あれは四年生の夏休みだった。遊びから帰宅した高橋は、台所の冷蔵庫からジュースを取り出そうとして、何気無く床を見た。そこには一匹のゴキブリがいた。
小学生という年齢には珍しく、不思議と恐怖心といったものは感じなかった。感じたのは好奇心、それに黒光りするカブト虫のような昆虫に対する言いようのない魅力だった。
分別のつかない子供が、好奇心から蝶々に手を伸ばすのと同様に、高橋もゴキブリに手を伸ばした。ゴキブリは逃げることもなく、簡単に捕えることができた。
少年は、しげしげとゴキブリを見つめ、眺め、観察をした。
見るほどに魅力は高まっていき、惹かれていった。ゴキブリの足を握る。無邪気な少年の手は、いとも簡単にゴキブリの足を千切ることが出来た。
ブチッ。
小気味の良い音とともに、ゴキブリの脚は糸を引きながら千切れた。少年の頭には、もはやジュースを飲むことなど残っていなかった。
夏の日射しに体液をぬらぬらと輝かせるその脚が、少年には何とも美しく見えた。片方の手でしっかりとゴキブリを握りながら、千切れた脚の匂いを嗅ぐ。大した匂いはしなかったが、口に入れると甘酸っぱい味が広がった。
脚を一本失いながら、必死に少年の手から逃れようとするゴキブリを、少年は見つめた。不衛生で害虫の象徴であるその生き物は、少年にとって甘美で魅力的な黒い果実となった。口に入れると広がる酸味。ほのかに甘い香りもした。
ある時、母親にゴキブリを食べる瞬間を見られたことがあった。凄まじい剣幕で怒られた少年は、決して食べる瞬間を見られてはいけないと学んだ。
あれから十数年。成長した少年は、これまで捕食してきた生き物に、逆に食い潰されてしまった。
高橋の体内に巣食う黒い化け物は、まるで蛹が蝶へと羽化するように、外へ出ようと皮膚を突き破ろうとしていた。
すでに医者の手に負える状況では無い。ふいに喉に違和感を覚えた高橋は咳き込んだ。一匹の小さなゴキブリが口から飛び出し、床に落ちた。

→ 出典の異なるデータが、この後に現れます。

(* ===== verification/WpcnLost.v ===== *)
(** * Transfers no reply credits

    A transfer the verifier has recorded and told nobody of, and a bot that has a
    row of its transaction: what the bot does with every reply about it. *)

From S2P Require Import Prelude JsInt JsNum JsText Bytes BotMoney BotDb BotInv BotBilling BotDeposits BotRewards BotStars BotJobs BotAddress BotPool BotWpcn BotWatch BotHistory Bsc Tasks WpcnPay WpcnLedger WpcnBot.
Local Open Scope Z_scope.

(** ** A transfer no reply credits *)

Definition claim_kept (k : key) (d d' : db) : Prop := wpcn_claims d' !! k = wpcn_claims d !! k.
#[export] Instance claim_kept_preorder k : PreOrder (claim_kept k).
Proof. split; [done|]. intros a b c Hab Hbc. unfold claim_kept in *. congruence. Qed.

Lemma claim_kept_ledger k c x kd idem rate note now : moves (claim_kept k) (insert_ledger c x kd idem rate note now).
Proof. intros d. unfold insert_ledger. destruct c; [|done]. by destruct (key_taken idem d). Qed.
Lemma claim_kept_user k chat guard f : moves (claim_kept k) (update_user chat guard f).
Proof. by apply moves_update_user; [exact _|]. Qed.
Lemma claim_kept_lift {A} k (r : result money_err A) : moves (claim_kept k) (lift_money r).
Proof. unfold lift_money. walk. Qed.
#[export] Hint Resolve claim_kept_ledger claim_kept_user claim_kept_lift : moves.

Lemma claim_kept_wpcn_ledger k t chat micro rows now : moves (claim_kept k) (wpcn_ledger t chat micro rows now).
Proof. revert micro. induction rows as [|[r n] rows IH]; intros micro; cbn; walk. Qed.
#[export] Hint Resolve claim_kept_wpcn_ledger : moves.

Lemma claim_kept_take_rows t i chat rows now :
  Forall (fun r => cw_log r <> i) rows -> moves (claim_kept (t, i)) (take_rows t chat rows now).
Proof.
  induction 1 as [|r rows Hr _ IH]; cbn; [walk|].
  apply moves_bind; [exact _|by apply moves_query; exact _|]. intros []; [exact IH|].
  apply moves_bind; [exact _| |intros u; walk].
  apply moves_exec. intros d. unfold claim_kept. cbn. rewrite lookup_insert_ne; [done|]. congruence.
Qed.

Lemma claim_kept_credit t i chat rows out now :
  Forall (fun r => cw_log r <> i) rows -> moves (claim_kept (t, i)) (BotWpcn.credit chat t rows out now).
Proof. intros Hr. pose proof (claim_kept_take_rows t i chat rows now Hr). unfold BotWpcn.credit. walk. Qed.

(** A reply about the transaction [t], as a client of that transaction gets. *)
Definition about (t : string) (resp : option response) : Prop :=
  match resp with
  | Some (Verified _ v) => forall c, RCredited c ∈ v_transfers v -> c_txhash c = t
  | _ => True
  end.

(** The rows of a reply that the bot credits are those the verifier credited. *)
Lemma credited_rows t i who v :
  about t (Some (Verified who v)) -> (forall c, RCredited c ∈ v_transfers v -> key_of c <> (t, i)) ->
  Forall (fun r => cw_log r <> i) (creditableRows (row_wire <$> v_transfers v) (Some WCredited)).
Proof.
  intros Ha Hk. apply Forall_forall. intros r Hr. unfold creditableRows in Hr.
  apply list_elem_of_omap in Hr as (x & (y & -> & Hy)%list_elem_of_fmap & Hx).
  destruct y as [c|c|k']; cbn [row_wire tr_state] in Hx; [|done..]. rewrite bool_decide_eq_true_2 in Hx by done.
  cbn [negb] in Hx. unfold creditable_row in Hx. cbn in Hx.
  destruct (js_field (c_usd_credited c)); [|done]. cbn in Hx. destruct (js_field (c_credited_rate_usd c)); [|done]. cbn in Hx.
  repeat (case_match; try done). injection Hx as <-. cbn. intros <-. apply (Hk c Hy). unfold key_of. by rewrite (Ha c Hy).
Qed.

(** A bot that has a row of the transaction does not claim that transfer. *)
Lemma pay_keeps_claim chat raw resp listed now d i :
  let t := lower_string (trim raw) in
  about t resp -> have_row t d = true ->
  match resp with Some (Verified _ v) => forall c, RCredited c ∈ v_transfers v -> key_of c <> (t, i) | _ => True end ->
  claim_kept (t, i) d (pay chat raw resp listed now d).2.
Proof.
  intros t Ha Hh Hk. unfold pay, verifyAndCredit. fold t. destruct (isTxHash t); [cbn [negb]|done].
  destruct resp as [[]|]; cbn [client_verify no_answer vr_state vr_is_credit vr_transfers]; try done.
  destruct (v_state r) eqn:Hs; cbn [wire_state]; try done.
  - destruct (isCredit r); [|done]. pose proof (credited_rows t i who r Ha Hk) as Hrows.
    destruct (creditableRows _ _) as [|x l]; [done|]. by apply claim_kept_credit.
  - unfold mbind, op_bind, query. rewrite Hh. cbn [negb]. by rewrite andb_false_r.
Qed.

Lemma have_row_grows t d d' : grows d d' -> have_row t d = true -> have_row t d' = true.
Proof.
  intros Hg H. apply bool_decide_eq_true_1, Exists_exists in H as ([k c] & Hin & Hk). cbn in Hk.
  apply elem_of_map_to_list in Hin. destruct (gr_claims _ _ Hg k) as [c' Hc']; [by exists c|].
  apply bool_decide_eq_true_2, Exists_exists. exists (k, c'). split; [by apply elem_of_map_to_list|done].
Qed.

腹部が小さく盛り上がり、虫のように蠢いた。あまりの激痛に高橋は気絶してしまった。
次の瞬間、ブチブチと筋肉が千切れ、腹部の中央辺りが張り裂けた。鮮血とともに、真っ赤に染まった数百匹の大小様々なゴキブリが、一斉に飛び出した。
わらわらと蜘蛛の子を散らすように拡散するゴキブリ。病院内は悲鳴と絶叫に包まれパニックになった。
外界に放たれた人喰いゴキブリは、すぐに人間の目に届かない場所へと隠れた。人の味を覚えたゴキブリは、再び集団で人間を襲うだろう。
診察台に横たわったままの高橋は、いつまでも虚空を見つめたままだった。食い荒らされ空洞化した腹から、出遅れたように一匹の巨大なゴキブリがのそのそと出てきた。赤黒いゴキブリの背中が妖しく光った。